PLoS ONE (Jan 2023)
Linear programming based computational technique for leukemia classification using gene expression profile.
Abstract
Cancer is a serious public health concern worldwide and is the leading cause of death. Blood cancer is one of the most dangerous types of cancer. Leukemia is a type of cancer that affects the blood cell and bone marrow. Acute leukemia is a chronic condition that is fatal if left untreated. A timely, reliable, and accurate diagnosis of leukemia at an early stage is critical to treating and preserving patients' lives.
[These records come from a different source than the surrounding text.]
(* ===== verification/Assign.v ===== *)
(** Which webhook server serves a config (internal/assign/assign.go and
    shard.go, with the accessors of api/v1alpha1 they call).

    The Go constraint [ConfigLike] is a type class; both config kinds of
    [Api.v] are instances.  [math.Log] is a parameter (class [MathLog]): its
    last bit is not the same on every architecture Go compiles for, so nothing
    is proved from a particular logarithm; [go_log] is the portable algorithm
    of the standard library, used where a result is computed. *)
From S2P Require Import Prelude Float64.
From Stdlib Require Import Ascii.
#[local] Open Scope Z_scope.

(** ** The objects *)

Record ShardingSpec := { shEnabled : option bool; shWeight : option Z }.

(** The fields of a ConversionWebhookServer that assignment reads. *)
Record ConversionWebhookServer := {
  cwsName : string;
  cwsDefault : bool;
  cwsSharding : option ShardingSpec;
}.

Definition ShardingEnabled (s : ConversionWebhookServer) : bool :=
  match cwsSharding s with
  | None => false
  | Some sh => default true (shEnabled sh)
  end.

Definition ShardWeight (s : ConversionWebhookServer) : Z :=
  match cwsSharding s with
  | None => 1
  | Some sh =>
    match shWeight sh with
    | None => 1
    | Some w => if w <=? 0 then 1 else w mod 2 ^ 32
    end
  end.

Definition WebhookServerServiceName (serverName : string) : string := serverName ++ "-webhook-server".

(** The interfaces the resolver is generic over. *)
Class ConfigLike (T : Type) := {
  GetName : T → string;
  WebhookServerRefField : T → option string;
  ShardKey : T → string;
}.
Class ServingConfigLike (T : Type) := {
  serving_config :: ConfigLike T;
  AppliedWebhookURL : T → string;
}.

(** ** The score *)

Class MathLog := Log : float64 → float64.

Definition fnv_offset64 : Z := 14695981039346656037.
Definition fnv_prime64 : Z := 1099511628211.

(** [h.Write] of [hash/fnv]'s 64-bit FNV-1a. *)
Definition fnv_byte (h : Z) (c : ascii) : Z :=
  (Z.lxor h (Z.of_nat (nat_of_ascii c)) * fnv_prime64) mod 2 ^ 64.
Definition fnv_write (h : Z) (s : string) : Z := foldl fnv_byte h (String.list_ascii_of_string s).

Definition shard_sum (serverName key : string) : Z :=
  fnv_write (fnv_byte (fnv_write fnv_offset64 serverName) "000"%char) key.

(** [float64(sum%mantissa+1) / float64(mantissa+1)]; the constant [2^53+1] is
    rounded to a float64 by the compiler. *)
Definition shard_uniform (serverName key : string) : float64 :=
  f64_div (f64_of_Z (shard_sum serverName key mod 2 ^ 53 + 1)) (f64_of_Z (2 ^ 53 + 1)).

Section shard.
Context `{ML : MathLog}.

Definition shardScore (serverName key : string) (weight : Z) : float64 :=
  f64_div (f64_neg (f64_of_Z weight)) (Log (shard_uniform serverName key)).

(** ** The pool *)

(** The order [sort.Slice] sorts by. *)
Definition by_name (s t : ConversionWebhookServer) : Prop := String.le (cwsName s) (cwsName t).
#[export] Instance by_name_dec : RelDecision by_name := λ s t, decide (String.le _ _).

Definition ShardPool (allServers : list ConversionWebhookServer) : list ConversionWebhookServer :=
  merge_sort by_name (filter (λ s, ShardingEnabled s = true) allServers).

(** One iteration of the loop of [PickShard]: [(best, bestScore)]. *)
Definition pick_step (key : string) (best : string * float64) (s : ConversionWebhookServer) : string * float64 :=
  let score := shardScore (cwsName s) key (ShardWeight s) in
  if f64_ltb best.2 score || (f64_eqb score best.2 && str_lt (cwsName s) best.1)
  then (cwsName s, score) else best.

Definition PickShard (pool : list ConversionWebhookServer) (key : string) : string :=
  (foldl (pick_step key) ("", f64_neg_inf) pool).1.

(** ** Assignment *)

Inductive assign_error :=
| ErrRefNotFound (name : string)
| ErrNoDefault
| ErrManyDefaults (names : list string).

Section resolve.
Context `{CL : ConfigLike T}.

Definition has_server (allServers : list ConversionWebhookServer) (name : string) : bool :=
  existsb (λ s, bool_decide (cwsName s = name)) allServers.

Definition default_names (allServers : list ConversionWebhookServer) : list string :=
  cwsName <$> filter (λ s, cwsDefault s = true) allServers.

Definition ResolveAssignment (cfg : T) (allServers : list ConversionWebhookServer) : res assign_error string :=
  let pinned := match WebhookServerRefField cfg with
                | Some name => if bool_decide (name = "") then None else Some name
                | None => None
                end in
  match pinned with
  | Some name => if has_server allServers name then Ok name else Err (ErrRefNotFound name)
  | None =>
    let pool := ShardPool allServers in
    if bool_decide (pool ≠ []) then Ok (PickShard pool (ShardKey cfg))
    else match default_names allServers with
         | [] => Err ErrNoDefault
         | [name] => Ok name
         | names => Err (ErrManyDefaults (merge_sort String.le names))
         end
  end.

Definition IsAssignedTo (cfg : T) (allServers : list ConversionWebhookServer) (serverName : string) : bool :=
  match ResolveAssignment cfg allServers with
  | Ok name => bool_decide (name = serverName)
  | Err _ => false
  end.

Definition ConfigsAssignedTo (allConfigs : list T) (allServers : list ConversionWebhookServer)
    (serverName : string) : list T :=
  filter (λ cfg, IsAssignedTo cfg allServers serverName = true) allConfigs.
End resolve.

(** ** Serving *)

Definition TargetPointsAt (appliedURL serverName : string) : bool :=
  if bool_decide (appliedURL = "") then false
  else String.prefix ("https://" ++ WebhookServerServiceName serverName ++ ".") appliedURL.

Section served.
Context `{SC : ServingConfigLike T}.

Definition ServedBy (cfg : T) (allServers : list ConversionWebhookServer) (serverName : string) : bool :=
  if IsAssignedTo cfg allServers serverName then true
  else TargetPointsAt (AppliedWebhookURL cfg) serverName.

Definition ConfigsServedBy (allConfigs : list T) (allServers : list ConversionWebhookServer)
    (serverName : string) : list T :=
  filter (λ cfg, ServedBy cfg allServers serverName = true) allConfigs.
End served.
End shard.

(** ** [math.Log] as the standard library's portable code computes it

    Used to compute results; the theorems hold for every logarithm. *)


(** A positive normal number from its 64 bits. *)
Definition f64_of_bits (b : Z) : float64 :=
  binary_normalize f64_prec f64_emax (b mod 2 ^ 52 + 2 ^ 52) (b / 2 ^ 52 - 1075) false.

(** [math.Frexp] of a finite number: [f = frac * 2^exp], [frac] in [[1/2, 1)]. *)
Definition frexp (f : float64) : float64 * Z :=
  match f with
  | S754_finite s m e =>
    let d := Zpos (SpecFloat.digits2_pos m) in
    (binary_normalize f64_prec f64_emax (if s then Zneg m else Zpos m) (- d) false, e + d)
  | _ => (f, 0)
  end.

#[local] Infix "+." := f64_add (at level 50, left associativity).
#[local] Infix "-." := f64_sub (at level 50, left associativity).
#[local] Infix "*." := f64_mul (at level 40, left associativity).
#[local] Infix "/." := f64_div (at level 40, left associativity).

Definition log_reduced (f : float64) (k : Z) : float64 :=
  let ln2hi := f64_of_bits 0x3fe62e42fee00000 in
  let ln2lo := f64_of_bits 0x3dea39ef35793c76 in
  let l1 := f64_of_bits 0x3FE5555555555593 in
  let l2 := f64_of_bits 0x3FD999999997FA04 in
  let l3 := f64_of_bits 0x3FD2492494229359 in
  let l4 := f64_of_bits 0x3FCC71C51D8E78AF in
  let l5 := f64_of_bits 0x3FC7466496CB03DE in
  let l6 := f64_of_bits 0x3FC39A09D078C69F in
  let l7 := f64_of_bits 0x3FC2F112DF3E5244 in
  let kf := f64_of_Z k in
  let s := f /. (f64_of_Z 2 +. f) in
  let s2 := s *. s in
  let s4 := s2 *. s2 in
  let t1 := s2 *. (l1 +. s4 *. (l3 +. s4 *. (l5 +. s4 *. l7))) in
  let t2 := s4 *. (l2 +. s4 *. (l4 +. s4 *. l6)) in
  let r := t1 +. t2 in
  let hfsq := f64_of_bits 0x3FE0000000000000 *. f *. f in
  kf *. ln2hi -. ((hfsq -. (s *. (hfsq +. r) +. kf *. ln2lo)) -. f).

Definition go_log (x : float64) : float64 :=
  match x with
  | S754_nan => x
  | S754_infinity false => x
  | S754_infinity true => S754_nan
  | S754_zero _ => S754_infinity true
  | S754_finite true _ _ => S754_nan
  | S754_finite false _ _ =>
    let '(f1, ki) := frexp x in
    if f64_ltb f1 (f64_of_bits 0x3FE6A09E667F3BCD)
    then log_reduced (f1 *. f64_of_Z 2 -. f64_of_Z 1) (ki - 1)
    else log_reduced (f1 -. f64_of_Z 1) ki
  end.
There are four types of leukemia, namely acute lymphocytic leukemia, acute myelogenous leukemia, chronic lymphocytic in extracting, and chronic myelogenous leukemia. Recognizing these cancerous development cells is often done via manual analysis of microscopic images. This requires an extraordinarily skilled pathologist. Leukemia symptoms might include lethargy, a lack of energy, a pale complexion, recurrent infections, and easy bleeding or bruising. One of the challenges in this area is identifying subtypes of leukemia for specialized treatment. This Study is carried out to increase the precision of diagnosis to assist in the development of personalized plans for treatment, and improve general leukemia-related healthcare practises. In this research, we used leukemia gene expression data from Curated Microarray Database (CuMiDa). Microarrays are ideal for studying cancer, however, categorizing the expression pattern of microarray information can be challenging. This proposed study uses feature selection methods and machine learning techniques to predict and classify subtypes of leukemia in gene expression data CuMiDa (GSE9476). This research work utilized linear programming (LP) as a machine-learning technique for classification. Linear programming model classifies and predicts the subtypes of leukemia Bone_Marrow_CD34, Bone Marrow, AML, PB, and PBSC CD34. Before using the LP model, we selected 25 features from the given dataset of 22283 features. These 25 significant features were the most distinguishing for classification. The classification accuracy of this work is 98.44%.